Christie’s influence persists throughout so many modern stories, whether directly as retellings or books about her, or indirectly by using tropes and plot elements she made popular and have remained so timelessly appealing to readers.
Here are seven other books published within the past five years that illustrate Agatha Christie’s lasting influence on modern stories… whether intentionally inspired by the Queen of Crime or not.
An Unwanted Guest by Shari Lapena
This murder mystery is set at a mountain lodge in the Catskills, where a group of guests arrive for a relaxing weekend getaway. When a blizzard cuts off the power and phone lines, they’re trapped with no connection to the outside world… and someone is murdered. As the body count rises, the guests must figure out who among them is the murderer before they all wind up dead.
They All Fall Down by Rachel Howzell Hall
In this thriller, a mysterious host invites seven diverse strangers to a private island of the coast of Mexico. After they arrive, strange accidents befall the guests one-by-one, and they realize they’ve been lured to the island for a sinister purpose: they’ve each committed a crime that’s gone unpunished, and now they’ll pay with their lives.
The Guest List by Lucy Foley
This murder mystery is set on a remote island in West Ireland, where a glamorous wedding turns into a nightmare when someone turns up dead. The novel alternates between the past and present and follows the perspective of different characters—the bride, groom, best man, wedding planner, and a plus one—as they reveal their secrets and motives connecting them to the murder.

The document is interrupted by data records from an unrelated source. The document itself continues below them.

(** The estimates are written exactly when the measured distance is
    absent or falsy. *)
Lemma appendObject_shape measured description label index :
  appendObject measured description label index =
  description ++ connective index ++ lowerName label "object"
  ++ aboutPart (if to_boolean measured then measured else None) label
  ++ directionPart label.
Proof.
  unfold appendObject, aboutPart, directionPart, connective.
  rewrite locate_firstBox.
  destruct (firstBox label) as [box|].
  - rewrite to_boolean_bucket_phrase, to_boolean_direction_phrase. cbn [andb].
    destruct (index =? 0)%nat, measured as [d|]; cbn [to_boolean ToBoolean_option negb];
      try destruct (to_boolean d); cbn [negb]; now rewrite ?append_assoc.
  - cbn [to_boolean ToBoolean_string String.eqb negb andb].
    destruct (index =? 0)%nat, measured as [d|]; cbn [to_boolean ToBoolean_option];
      try destruct (to_boolean d); now rewrite ?append_assoc, ?append_nil_r.
Qed.

Lemma usable_to_boolean measured :
  usable measured -> (if to_boolean measured then measured else None) = measured.
Proof. destruct measured as [d|]; cbn; [intros ->|]; reflexivity. Qed.

Lemma appendObject_clause measured description label index :
  usable measured ->
  appendObject measured description label index =
  description ++ objectClause measured index label.
Proof.
  intros Hm. rewrite appendObject_shape, (usable_to_boolean _ Hm). reflexivity.
Qed.

(** With a measured distance that the language takes for false (zero or
    NaN), the loop writes the clause of the case without measurement. *)
Lemma appendObject_falsy d description label index :
  to_boolean d = false ->
  appendObject (Some d) description label index =
  description ++ objectClause None index label.
Proof.
  intros Hd. rewrite appendObject_shape. cbn [to_boolean ToBoolean_option].
  rewrite Hd. reflexivity.
Qed.

Lemma aboutPart_measured d label : aboutPart (Some d) label = "".
Proof. reflexivity. Qed.

Lemma aboutPart_located label box :
  firstBox label = Some box ->
  aboutPart None label = " about " ++ estimateDistance (boxArea box) ++ " away".
Proof. intros H. unfold aboutPart. now rewrite H, estimateDistance_refines. Qed.

Lemma directionPart_located label box :
  firstBox label = Some box -> directionPart label = " " ++ directionOf box.
Proof.
  intros H. unfold directionPart, directionOf. now rewrite H, combineDirections_refines.
Qed.

Lemma aboutPart_located_length label box :
  firstBox label = Some box -> 0 < String.length (aboutPart None label).
Proof. intros H. rewrite (aboutPart_located _ _ H). cbn. lia. Qed.

(** A filtered label is located: it has a first instance, though that
    instance may lack its box. *)
Lemma physical_first_instance label :
  isPhysicalObject label = true ->
  exists instance rest, Instances label = Some (instance :: rest) /\
                        firstBox label = InstanceBoundingBox instance.
Proof.
  intros H. apply isPhysicalObject_spec in H. destruct H as [_ H].
  apply hasInstances_true in H. destruct H as (i & l & E).
  exists i, l. unfold firstBox. now rewrite E.
Qed.

End Clause.

(** ** The sentence *)

Section Sentence.
Implicit Types (physical labels : list Label) (measured : option number).

(** The loop appends the clauses of the measured distance as the loop
    body sees it: absent when it is falsy. *)
Lemma forEach_appendObject measured labels index description :
  forEach (appendObject measured) labels index description =
  description ++ clauses (if to_boolean measured then measured else None) index labels.
Proof. apply forEach_append. intros s x i. apply appendObject_shape. Qed.

(** The clauses with estimates are at least as long as those without. *)
Lemma texts_estimates_length d index labels :
  String.length (texts (objectClause None) index labels) >=
  String.length (texts (objectClause (Some d)) index labels).
Proof.
  revert index. induction labels as [|label rest IH]; intros index; cbn [texts]; [lia|].
  specialize (IH (S index)). unfold objectClause at 1 3.
  rewrite !length_append, aboutPart_measured. cbn [String.length]. lia.
Qed.

(** They are longer when the first object is located. *)
Lemma clauses_estimates_longer d index label rest :
  firstBox label <> None ->
  String.length (clauses (Some d) index (label :: rest)) <
  String.length (clauses None index (label :: rest)).
Proof.
  intros Hbox. destruct (firstBox label) as [box|] eqn:Eb; [clear Hbox|congruence].
  pose proof (aboutPart_located_length _ _ Eb) as Hlen.
  pose proof (texts_estimates_length d (S index) rest) as Hrest.
  unfold clauses. cbn [texts]. unfold objectClause at 1 3.
  rewrite !length_append, aboutPart_measured. cbn [String.length]. lia.
Qed.

Lemma describe_nil measured : describe [] measured = fallback.
Proof. reflexivity. Qed.

Lemma describe_cons label physical measured :
  describe (label :: physical) measured =
  forEach (appendObject measured) (topObjects (label :: physical)) 0 (leading measured) ++ ".".
Proof. reflexivity. Qed.

(** The sentence for at least one object, whatever the measurement. *)
Lemma describe_shape label physical measured :
  describe (label :: physical) measured =
  leading measured
  ++ clauses (if to_boolean measured then measured else None) 0 (topObjects (label :: physical))
  ++ ".".
Proof. now rewrite describe_cons, forEach_appendObject, append_assoc. Qed.

(** C1 (refinement).  For a measured distance that is absent or that the
    language takes for true, the text the code builds by appending inside
    the loop is the sentence of the specification: the fallback on no
    object, otherwise the leading sentence, one clause per object for at
    most three objects, and a full stop. *)
Theorem describe_refines physical measured :
  usable measured ->
  describe physical measured = synthesize physical measured.
Proof.
  intros Hm. destruct physical as [|label physical]; [reflexivity|].
  rewrite describe_shape, (usable_to_boolean _ Hm). reflexivity.
Qed.
(** A synchronous read of the world after announcing it. *)
Definition ask {A : Type} (ev : Event) (oracle : World -> trace -> A) : Task A :=
  fun w s t => (Resolved (oracle w (t ++ [ev])), s, t ++ [ev]).

(** A read of the world's constants. *)
Definition world {A : Type} (f : World -> A) : Task A :=
  fun w s t => (Resolved (f w), s, t).

(** The state with one cell replaced. *)
Definition withAnalyzing (b : bool) (s : ScreenState) : ScreenState :=
  mkState b (result s) (hasLiDAR s) (arSessionActive s).

Definition withResult (r : string) (s : ScreenState) : ScreenState :=
  mkState (analyzing s) r (hasLiDAR s) (arSessionActive s).

Definition withHasLiDAR (b : bool) (s : ScreenState) : ScreenState :=
  mkState (analyzing s) (result s) b (arSessionActive s).

Definition withArSessionActive (b : bool) (s : ScreenState) : ScreenState :=
  mkState (analyzing s) (result s) (hasLiDAR s) b.

(** The state setters. *)
Definition setAnalyzing (b : bool) : Task unit :=
  fun _ s t => (Resolved tt, withAnalyzing b s, t).

Definition setResult (r : string) : Task unit :=
  fun _ s t => (Resolved tt, withResult r s, t).

Definition setHasLiDAR (b : bool) : Task unit :=
  fun _ s t => (Resolved tt, withHasLiDAR b s, t).

Definition setArSessionActive (b : bool) : Task unit :=
  fun _ s t => (Resolved tt, withArSessionActive b s, t).

Declare Scope task_scope.
Delimit Scope task_scope with task.
Bind Scope task_scope with Task.

Notation "x <- c ;; k" := (bind c (fun x => k))
  (at level 61, c at next level, right associativity) : task_scope.
Notation "c ;; k" := (bind c (fun _ => k))
  (at level 61, right associativity) : task_scope.

(** ** Postconditions *)

(** [post c w s t Q]: the run of [c] from state [s] and trace [t] in world
    [w] ends in an outcome, a state and a trace that satisfy [Q]. *)
Definition post {A : Type} (c : Task A) (w : World) (s : ScreenState) (t : trace)
    (Q : outcome A -> ScreenState -> trace -> Prop) : Prop :=
  match c w s t with
  | (r, s', t') => Q r s' t'
  end.

Section TaskLaws.
Context {A B : Type}.
Implicit Types (w : World) (s : ScreenState) (t : trace).

Lemma post_intro (c : Task A) w s t Q r s' t' :
  c w s t = (r, s', t') -> Q r s' t' -> post c w s t Q.
Proof. unfold post. intros ->. auto. Qed.

Lemma post_elim (c : Task A) w s t Q :
  post c w s t Q -> exists r s' t', c w s t = (r, s', t') /\ Q r s' t'.
Proof. unfold post. destruct (c w s t) as [[r s'] t']. eauto. Qed.

Lemma post_mono (c : Task A) w s t (Q Q' : outcome A -> ScreenState -> trace -> Prop) :
  (forall r s' t', Q r s' t' -> Q' r s' t') -> post c w s t Q -> post c w s t Q'.
Proof. unfold post. destruct (c w s t) as [[r s'] t']. auto. Qed.

Lemma post_conj (c : Task A) w s t (Q Q' : outcome A -> ScreenState -> trace -> Prop) :
  post c w s t Q -> post c w s t Q' -> post c w s t (fun r s' t' => Q r s' t' /\ Q' r s' t').
Proof. unfold post. destruct (c w s t) as [[r s'] t']. auto. Qed.

Lemma post_bind (c : Task A) (k : A -> Task B) w s t Q :
  post c w s t (fun r s' t' =>
    match r with
    | Resolved a => post (k a) w s' t' Q
    | Rejected e => Q (Rejected e) s' t'
    end) ->
  post (bind c k) w s t Q.
Proof. unfold post, bind. destruct (c w s t) as [[[a|e] s'] t']; auto. Qed.

Lemma post_try_catch (c : Task A) handler w s t Q :
  post c w s t (fun r s' t' =>
    match r with
    | Resolved a => Q (Resolved a) s' t'
    | Rejected e => post (handler e) w s' t' Q
    end) ->
  post (try_catch c handler) w s t Q.
Proof. unfold post, try_catch. destruct (c w s t) as [[[a|e] s'] t']; auto. Qed.

Lemma post_try_finally (c : Task A) final w s t Q :
  post c w s t (fun r s' t' =>
    post final w s' t' (fun r' s'' t'' =>
      match r' with
      | Resolved _ => Q r s'' t''
      | Rejected e => Q (Rejected e) s'' t''
      end)) ->
  post (try_finally c final) w s t Q.
Proof.
  unfold post, try_finally. destruct (c w s t) as [[r s'] t'].
  destruct (final w s' t') as [[[u|e] s''] t'']; auto.
Qed.

Lemma bind_ret_l (a : A) (k : A -> Task B) w s t : bind (ret a) k w s t = k a w s t.
Proof. reflexivity. Qed.

Lemma bind_ret_r (c : Task A) w s t : bind c ret w s t = c w s t.
Proof. unfold bind, ret. destruct (c w s t) as [[[a|e] s'] t']; reflexivity. Qed.

Lemma bind_throw (e : JsError) (k : A -> Task B) w s t :
  bind (throw e) k w s t = throw e w s t.
Proof. reflexivity. Qed.

End TaskLaws.

Lemma bind_assoc {A B C : Type} (c : Task A) (k : A -> Task B) (h : B -> Task C) w s t :
  bind (bind c k) h w s t = bind c (fun a => bind (k a) h) w s t.
Proof. unfold bind. destruct (c w s t) as [[[a|e] s'] t']; reflexivity. Qed.

(** The primitive tasks, as postconditions. *)

Section Primitives.
Implicit Types (w : World) (s : ScreenState) (t : trace).

Lemma post_ret {A : Type} (a : A) w s t (Q : outcome A -> ScreenState -> trace -> Prop) :
  Q (Resolved a) s t -> post (ret a) w s t Q.
Proof. auto. Qed.

Lemma post_throw {A : Type} e w s t (Q : outcome A -> ScreenState -> trace -> Prop) :
  Q (Rejected e) s t -> post (throw e) w s t Q.
Proof. auto. Qed.

Lemma post_call {A : Type} ev (oracle : World -> trace -> outcome A) w s t Q :
  Q (oracle w (t ++ [ev])) s (t ++ [ev]) -> post (call ev oracle) w s t Q.
Proof. auto. Qed.

Lemma post_emit ev w s t (Q : outcome unit -> ScreenState -> trace -> Prop) :
  Q (Resolved tt) s (t ++ [ev]) -> post (emit ev) w s t Q.
Proof. auto. Qed.

Lemma post_ask {A : Type} ev (oracle : World -> trace -> A) w s t Q :
  Q (Resolved (oracle w (t ++ [ev]))) s (t ++ [ev]) -> post (ask ev oracle) w s t Q.
Proof. auto. Qed.

Lemma post_world {A : Type} (f : World -> A) w s t Q :
  Q (Resolved (f w)) s t -> post (world f) w s t Q.
Proof. auto. Qed.

End Primitives.

(** ** Preserved relations

    A task preserves a preorder [R] on states and traces when every run
    ends [R]-after where it started.  The combinators preserve what their
    parts preserve, so a property of this form is proved once per
    primitive and follows for whole handlers. *)

Definition preserves (R : relation (ScreenState * trace)) {A : Type} (c : Task A) : Prop :=
  forall w s t, post c w s t (fun _ s' t' => R (s, t) (s', t')).

Section Preserves.
Context (R : relation (ScreenState * trace)) `{!PreOrder R}.

Lemma preserves_ret {A : Type} (a : A) : preserves R (ret a).
Proof. intros w s t. apply post_ret. reflexivity. Qed.

Lemma preserves_throw {A : Type} e : preserves R (@throw A e).
Proof. intros w s t. apply post_throw. reflexivity. Qed.

Lemma preserves_world {A : Type} (f : World -> A) : preserves R (world f).
Proof. intros w s t. apply post_world. reflexivity. Qed.

Lemma preserves_bind {A B : Type} (c : Task A) (k : A -> Task B) :
  preserves R c -> (forall a, preserves R (k a)) -> preserves R (bind c k).
Proof.
  intros Hc Hk w s t. apply post_bind. eapply post_mono; [|apply Hc].
  intros [a|e] s' t' H; [|exact H].
  eapply post_mono; [|apply Hk]. intros r s'' t'' H'. cbn in H'. etransitivity; eassumption.
Qed.

Lemma preserves_try_catch {A : Type} (c : Task A) handler :
  preserves R c -> (forall e, preserves R (handler e)) -> preserves R (try_catch c handler).
Proof.
  intros Hc Hh w s t. apply post_try_catch. eapply post_mono; [|apply Hc].
  intros [a|e] s' t' H; [exact H|].
  eapply post_mono; [|apply Hh]. intros r s'' t'' H'. cbn in H'. etransitivity; eassumption.
Qed.

Lemma preserves_try_finally {A : Type} (c : Task A) final :
  preserves R c -> preserves R final -> preserves R (try_finally c final).
Proof.
  intros Hc Hf w s t. apply post_try_finally. eapply post_mono; [|apply Hc].
  intros r s' t' H. eapply post_mono; [|apply Hf].
  intros [u|e] s'' t'' H'; cbn in *; etransitivity; eassumption.
Qed.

We’ll Never Tell by Wendy Heard
In this upcoming young adult mystery, a group of four YouTubers break into an infamous abandoned house in Hollywood, bloodstained and untouched since a shocking murder/suicide in 1972. But someone trips an alarm, and it’s a mad dash to get out before the police arrive—but only three escape, while one is slain inside. The three escapees must scramble to find out whether his attack is connected to the historic murder… or if one of them is responsible.
The Agathas by Kathleen Glasgow and Liz Lawson
This young adult mystery is about two teenage girls who try to solve a real murder in their town using clues and methods inspired by Agatha Christie’s novels… because if there’s anyone who can teach them how to solve a mystery, it’s the Queen of Crime herself. As they get closer to uncovering the truth, the killer targets them as well.
The Mystery of Mrs. Christie by Marie Benedict
In 1926, Christie notoriously went missing, and after an investigation and a manhunt to find her, she reappeared 11 days later claiming she had amnesia and providing no explanation for her disappearance. While the mystery of her temporary disappearance persisted over the years, this book is a fictional account of what might have happened to her during that time.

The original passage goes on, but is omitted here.